Bakersfield Night Sky – July 7, 2012
By Nick Strobel

In less than a month (August 5th), the Mars Science Laboratory, aka "Curiosity" will either land or crash on Mars. Curiosity is by far the largest rover, heck, even the largest craft of any type, to land on Mars and NASA will be using new techniques to get that rover onto Mars. NASA/JPL recently released the "7 Minutes of Terror" video about all the things that have to work absolutely correct for this thing to succeed and the list is pretty daunting. The seven minutes refer to the time when the craft is traveling through Mars' atmosphere to the touchdown (or fatal crash). Curiosity will hit the upper atmosphere at about 13,200 mph and the air friction is so intense that the spacecraft heats up to over 1600 deg C and possibly as high as 2100 deg C (3800 deg F). The craft's heat shield will prevent that heat from frying the rest of the rover but the heat will also ionize the surrounding air enough that radio communication between the Earth and the craft will not be possible.
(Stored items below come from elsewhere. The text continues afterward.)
(* ===== verification/BytesOps.v ===== *)
(** * Bytes handlers

    Model of src/src/vm/ops/ops_bytes.c, on a little-endian machine.  The compiler's
    byte-swap builtins are those the file defines for compilers without them. *)

From Stdlib Require Import String.
From S2P Require Import Prelude CInt Memory Bytecode Value Object Heap Vm Frame Float Gc Box Types Ops Call Exc CoreOps ContainerOps.

Open Scope string_scope.
Open Scope Z_scope.

Section Bytes.
Context (malloc : gc_state -> Z -> option Z) (m : jello_bc_module).

Abbreviation trap := (trap_continue m).

Definition op_bytes_new : op_handler := fun ctx ins =>
  len ← vm_load_u32 (cx_rf ctx) (i_b ins);
  l ← get_limits;
  if exceeds (max_bytes_len l) len then trap JELLO_TRAP_LIMIT "bytes_new length exceeds limit" else
  type_id ← must (f_reg_types (cx_f ctx) @! (i_a ins));
  b ← jello_bytes_new malloc m type_id len;
  _ ← vm_store_ptr (cx_rf ctx) (i_a ins) b; mret OP_CONTINUE.

Definition op_bytes_len : op_handler := fun ctx ins =>
  b ← vm_load_ptr (cx_rf ctx) (i_b ins);
  if b =? 0 then trap JELLO_TRAP_NULL_DEREF "bytes_len on null" else
  d ← as_bytes b;
  _ ← vm_store_u32 (cx_rf ctx) (i_a ins) (zlen d); mret OP_CONTINUE.

Definition op_bytes_eq : op_handler := fun ctx ins =>
  a ← vm_load_ptr (cx_rf ctx) (i_b ins);
  b ← vm_load_ptr (cx_rf ctx) (i_c ins);
  eq ← (if a =? b then mret true
    else if negb (a =? 0) && negb (b =? 0) then
      da ← as_bytes a; db ← as_bytes b; mret (bool_decide (da = db))
    else mret false);
  _ ← vm_store_u32 (cx_rf ctx) (i_a ins) (Z.b2z eq); mret OP_CONTINUE.

Definition op_bytes_get_u8 : op_handler := fun ctx ins =>
  b ← vm_load_ptr (cx_rf ctx) (i_b ins);
  if b =? 0 then trap JELLO_TRAP_NULL_DEREF "bytes_get_u8 on null" else
  idx ← vm_load_u32 (cx_rf ctx) (i_c ins);
  d ← as_bytes b;
  if zlen d <=? idx then trap JELLO_TRAP_BOUNDS "bytes_get_u8 index out of bounds" else
  x ← must (d @! idx);
  _ ← vm_store_u32 (cx_rf ctx) (i_a ins) x; mret OP_CONTINUE.

Definition op_bytes_set_u8 : op_handler := fun ctx ins =>
  b ← vm_load_ptr (cx_rf ctx) (i_b ins);
  if b =? 0 then trap JELLO_TRAP_NULL_DEREF "bytes_set_u8 on null" else
  idx ← vm_load_u32 (cx_rf ctx) (i_c ins);
  d ← as_bytes b;
  if zlen d <=? idx then trap JELLO_TRAP_BOUNDS "bytes_set_u8 index out of bounds" else
  v ← vm_load_u32 (cx_rf ctx) (i_a ins);
  if 255 <? v then trap JELLO_TRAP_BOUNDS "bytes_set_u8 value out of range" else
  _ ← bytes_store b idx [u8 v]; mret OP_CONTINUE.

(** ** Concatenation and bitwise operations *)

Definition op_bytes_concat2 : op_handler := fun ctx ins =>
  x ← vm_load_ptr (cx_rf ctx) (i_b ins);
  if x =? 0 then trap JELLO_TRAP_NULL_DEREF "bytes_concat2 on null lhs" else
  y ← vm_load_ptr (cx_rf ctx) (i_c ins);
  if y =? 0 then trap JELLO_TRAP_NULL_DEREF "bytes_concat2 on null rhs" else
  dx ← as_bytes x; dy ← as_bytes y;
  let total := zlen dx + zlen dy in
  if UINT32_MAX <? total then trap JELLO_TRAP_BOUNDS "bytes_concat2 length overflow" else
  l ← get_limits;
  if exceeds (max_bytes_len l) total then trap JELLO_TRAP_LIMIT "bytes_concat2 length exceeds limit" else
  type_id ← must (f_reg_types (cx_f ctx) @! (i_a ins));
  outb ← jello_bytes_new malloc m type_id total;
  _ ← jello_gc_push_root outb;
  dx ← as_bytes x; _ ← bytes_store outb 0 dx;
  dy ← as_bytes y; _ ← bytes_store outb (zlen dx) dy;
  _ ← vm_store_ptr (cx_rf ctx) (i_a ins) outb;
  _ ← jello_gc_pop_roots 1; mret OP_CONTINUE.

(** The length of all parts from the total so far; [None]: the trap is raised. *)
Fixpoint concat_total (parts : list Z) (total : Z) : M (option Z) :=
  match parts with
  | [] => mret (Some total)
  | pv :: parts' =>
    if jello_is_null pv then
      _ ← trap JELLO_TRAP_NULL_DEREF "bytes_concat_many element is null"; mret None else
    if negb (jello_is_ptr pv) then
      _ ← trap JELLO_TRAP_TYPE_MISMATCH "bytes_concat_many element not bytes"; mret None else
    o ← deref pv;
    match o with
    | HBytes _ d =>
      let total := total + zlen d in
      if UINT32_MAX <? total then
        _ ← trap JELLO_TRAP_BOUNDS "bytes_concat_many length overflow"; mret None
      else concat_total parts' total
    | _ => _ ← trap JELLO_TRAP_TYPE_MISMATCH "bytes_concat_many element not bytes"; mret None
    end
  end.

Fixpoint copy_parts (outb : Z) (parts : list Z) (w : Z) : M () :=
  match parts with
  | [] => mret ()
  | p :: parts' =>
    d ← as_bytes p;
    _ ← bytes_store outb w d;
    copy_parts outb parts' (u32 (w + zlen d))
  end.

Definition op_bytes_concat_many : op_handler := fun ctx ins =>
  parts ← vm_load_ptr (cx_rf ctx) (i_b ins);
  if parts =? 0 then trap JELLO_TRAP_NULL_DEREF "bytes_concat_many on null" else
  '(_, d) ← as_array parts;
  total ← concat_total d 0;
  match total with
  | None => mret OP_CONTINUE
  | Some total =>
    l ← get_limits;
    if exceeds (max_bytes_len l) total
    then trap JELLO_TRAP_LIMIT "bytes_concat_many length exceeds limit" else
    type_id ← must (f_reg_types (cx_f ctx) @! (i_a ins));
    outb ← jello_bytes_new malloc m type_id total;
    _ ← jello_gc_push_root outb;
    '(_, d) ← as_array parts;
    _ ← copy_parts outb d 0;
    _ ← vm_store_ptr (cx_rf ctx) (i_a ins) outb;
    _ ← jello_gc_pop_roots 1; mret OP_CONTINUE
  end.

Definition op_bytes_bitwise2 (name : string) (binop : Z -> Z -> Z) : op_handler := fun ctx ins =>
  x ← vm_load_ptr (cx_rf ctx) (i_b ins);
  if x =? 0 then trap JELLO_TRAP_NULL_DEREF (name ++ " on null lhs") else
  y ← vm_load_ptr (cx_rf ctx) (i_c ins);
  if y =? 0 then trap JELLO_TRAP_NULL_DEREF (name ++ " on null rhs") else
  dx ← as_bytes x; dy ← as_bytes y;
  if negb (zlen dx =? zlen dy)
  then trap JELLO_TRAP_BOUNDS "bytes bitwise operands must have equal length" else
  l ← get_limits;
  if exceeds (max_bytes_len l) (zlen dx) then trap JELLO_TRAP_LIMIT (name ++ " length exceeds limit") else
  type_id ← must (f_reg_types (cx_f ctx) @! (i_a ins));
  outb ← jello_bytes_new malloc m type_id (zlen dx);
  _ ← jello_gc_push_root outb;
  dx ← as_bytes x; dy ← as_bytes y;
  _ ← bytes_store outb 0 (zip_with (fun a b => u8 (binop a b)) dx dy);
  _ ← vm_store_ptr (cx_rf ctx) (i_a ins) outb;
  _ ← jello_gc_pop_roots 1; mret OP_CONTINUE.

Definition bytes_and (a b : Z) : Z := u8 (Z.land a b).
Definition bytes_or (a b : Z) : Z := u8 (Z.lor a b).
Definition bytes_xor (a b : Z) : Z := u8 (Z.lxor a b).

Definition op_bytes_bitand2 := op_bytes_bitwise2 "bytes_bitand2" bytes_and.
Definition op_bytes_bitor2 := op_bytes_bitwise2 "bytes_bitor2" bytes_or.
Definition op_bytes_bitxor2 := op_bytes_bitwise2 "bytes_bitxor2" bytes_xor.

(** ** Numbers in byte strings *)

Definition jello_bswap16 (x : Z) : Z := u16 (Z.lor (Z.shiftr x 8) (Z.shiftl x 8)).
Definition jello_bswap32 (x : Z) : Z :=
  Z.lor (Z.lor (Z.lor (u32 (Z.shiftl (Z.land x 0x000000FF) 24)) (u32 (Z.shiftl (Z.land x 0x0000FF00) 8)))
      (Z.shiftr (Z.land x 0x00FF0000) 8)) (Z.shiftr (Z.land x 0xFF000000) 24).

Definition bytes_load (ctx : exec_ctx) (reg : Z) (null_msg : string) : M (option Z) :=
  b ← vm_load_ptr (cx_rf ctx) reg;
  if b =? 0 then _ ← trap JELLO_TRAP_NULL_DEREF null_msg; mret None else mret (Some b).

Definition bytes_off (ctx : exec_ctx) (reg : Z) : M Z :=
  v ← vm_load_u32 (cx_rf ctx) reg; mret (i32 v).

Definition bytes_rw_ok (b off width : Z) (align_msg : string) : M bool :=
  if (off <? 0) || negb (u32 off mod width =? 0) then
    _ ← trap JELLO_TRAP_BOUNDS align_msg; mret false else
  d ← as_bytes b;
  if zlen d <? u32 (u32 off + width) then
    _ ← trap JELLO_TRAP_BOUNDS "bytes read/write offset out of bounds"; mret false
  else mret true.

(** [memcpy(&v, p, n)]. *)
Definition read_le (p : list Z) : Z := le_value p.
Definition read_u16_le := read_le.
Definition read_u16_be (p : list Z) : Z := jello_bswap16 (read_u16_le p).
Definition read_u32_le := read_le.
Definition read_u32_be (p : list Z) : Z := jello_bswap32 (read_u32_le p).
Definition write_u16_le (v : Z) : list Z := le_bytes 2 v.
Definition write_u16_be (v : Z) : list Z := le_bytes 2 (jello_bswap16 v).
Definition write_u32_le (v : Z) : list Z := le_bytes 4 v.
Definition write_u32_be (v : Z) : list Z := le_bytes 4 (jello_bswap32 v).

(** The checked access the handlers share: [k b off] when it is allowed. *)
Definition with_bytes (name align : string) (width : Z) (k : exec_ctx -> jello_insn -> Z -> Z -> M op_result)
  : op_handler := fun ctx ins =>
  b ← bytes_load ctx (i_b ins) (name ++ " on null");
  match b with
  | None => mret OP_CONTINUE
  | Some b =>
    off ← bytes_off ctx (i_c ins);
    ok ← bytes_rw_ok b off width (name ++ align);
    if negb (ok : bool) then mret OP_CONTINUE else k ctx ins b off
  end.

Definition aligned2 : string := " requires 2-byte aligned offset".
Definition aligned4 : string := " requires 4-byte aligned offset".

(** [v = read(b->data + off)] into register [a] with [store]. *)
Definition read_into (width : Z) (read : list Z -> Z) (store : reg_frame -> Z -> Z -> M ())
    (ctx : exec_ctx) (ins : jello_insn) (b off : Z) : M op_result :=
  d ← as_bytes b;
  p ← must (block_read d off width);
  _ ← store (cx_rf ctx) (i_a ins) (read p); mret OP_CONTINUE.

(** [write(b->data + off, register a)]. *)
Definition write_from (write : Z -> list Z) (load : reg_frame -> Z -> M Z)
    (ctx : exec_ctx) (ins : jello_insn) (b off : Z) : M op_result :=
  v ← load (cx_rf ctx) (i_a ins);
  _ ← bytes_store b off (write v); mret OP_CONTINUE.

Definition DEF_BYTES_READ_U16 (name : string) (READ_FN : list Z -> Z) : op_handler :=
  with_bytes name aligned2 2 (read_into 2 READ_FN vm_store_u32).
Definition DEF_BYTES_READ_U32 (name : string) (READ_FN : list Z -> Z) : op_handler :=
  with_bytes name aligned4 4 (read_into 4 READ_FN vm_store_u32).
Definition DEF_BYTES_WRITE_U16 (name : string) (WRITE_FN : Z -> list Z) : op_handler :=
  with_bytes name aligned2 2 (write_from (fun v => WRITE_FN (u16 v)) vm_load_u32).
Definition DEF_BYTES_WRITE_U32 (name : string) (WRITE_FN : Z -> list Z) : op_handler :=
  with_bytes name aligned4 4 (write_from WRITE_FN vm_load_u32).

Definition op_bytes_read_u16_le := DEF_BYTES_READ_U16 "bytes_read_u16_le" read_u16_le.
Definition op_bytes_read_u16_be := DEF_BYTES_READ_U16 "bytes_read_u16_be" read_u16_be.
Definition op_bytes_read_u32_le := DEF_BYTES_READ_U32 "bytes_read_u32_le" read_u32_le.
Definition op_bytes_read_u32_be := DEF_BYTES_READ_U32 "bytes_read_u32_be" read_u32_be.

Definition op_bytes_read_i32_le :=
  with_bytes "bytes_read_i32_le" aligned4 4 (read_into 4 (fun p => u32 (i32 (read_le p))) vm_store_u32).
Definition op_bytes_read_i32_be :=
  with_bytes "bytes_read_i32_be" aligned4 4 (read_into 4 (fun p => u32 (i32 (read_u32_be p))) vm_store_u32).
Definition op_bytes_read_f32_le :=
  with_bytes "bytes_read_f32_le" aligned4 4 (read_into 4 read_le vm_store_f32).
Definition op_bytes_read_f32_be :=
  with_bytes "bytes_read_f32_be" aligned4 4 (read_into 4 read_u32_be vm_store_f32).

Definition op_bytes_write_u16_le := DEF_BYTES_WRITE_U16 "bytes_write_u16_le" write_u16_le.
Definition op_bytes_write_u16_be := DEF_BYTES_WRITE_U16 "bytes_write_u16_be" write_u16_be.
Definition op_bytes_write_u32_le := DEF_BYTES_WRITE_U32 "bytes_write_u32_le" write_u32_le.
Definition op_bytes_write_u32_be := DEF_BYTES_WRITE_U32 "bytes_write_u32_be" write_u32_be.

Definition op_bytes_write_i32_le :=
  with_bytes "bytes_write_i32_le" aligned4 4
    (write_from (fun v => le_bytes 4 (u32 (i32 v))) vm_load_u32).
Definition op_bytes_write_i32_be :=
  with_bytes "bytes_write_i32_be" aligned4 4
    (write_from (fun v => le_bytes 4 (jello_bswap32 (u32 (i32 v)))) vm_load_u32).
Definition op_bytes_write_f32_le :=
  with_bytes "bytes_write_f32_le" aligned4 4 (write_from (le_bytes 4) vm_load_f32).
Definition op_bytes_write_f32_be :=
  with_bytes "bytes_write_f32_be" aligned4 4 (write_from write_u32_be vm_load_f32).
End Bytes.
The seven minutes also refers to the additional time we'll have to wait to see if everything worked perfectly because of how long it takes the radio waves traveling at the speed of light to finally reach us here on Earth. On August 5th, the distance between Earth and Mars will be such that it will take fourteen minutes for the radio waves to travel from Mars to Earth.

Curiosity has been built smart enough (we hope) to take care of any anomalies during its descent by itself without any help from us. Remember that it takes seven minutes from hitting the top of the atmosphere to landing on the surface, so by the time we have received radio communication from Curiosity that it has reached the top of the atmosphere, it will have already been on the surface of Mars dead or alive for seven minutes. A number of things have to go right including: aerobraking through an atmosphere just 1% as thick as ours, withstanding all the heat generated from that aerobraking, small thrusters firing several times a second during the aerobraking phase to guide the package to stay within a very small window, deploying the largest supersonic parachute used on Mars when the craft is still moving at 1000 mph and surviving the 9 g's deceleration when the parachute deploys, ejecting the heat shield after parachute deployment so that the radar can locate its target landing area, separating from the parachute package when it is still falling at 200 mph and firing the skycrane's rockets with a radical horizontal thrust to avoid hitting the still-falling parachute package, lowering the rover from the skycrane on a 21-foot bridle so that the rocket's exhaust doesn't kick up too much dust into the rover's instruments when it reaches the surface, and cutting the bridle on touchdown and then diverting the skycrane very far from the rover to land (crash) elsewhere. These are only some of the challenges—go to the video section of Curiosity's website at http://mars.jpl.nasa.gov/msl/ to view the rest.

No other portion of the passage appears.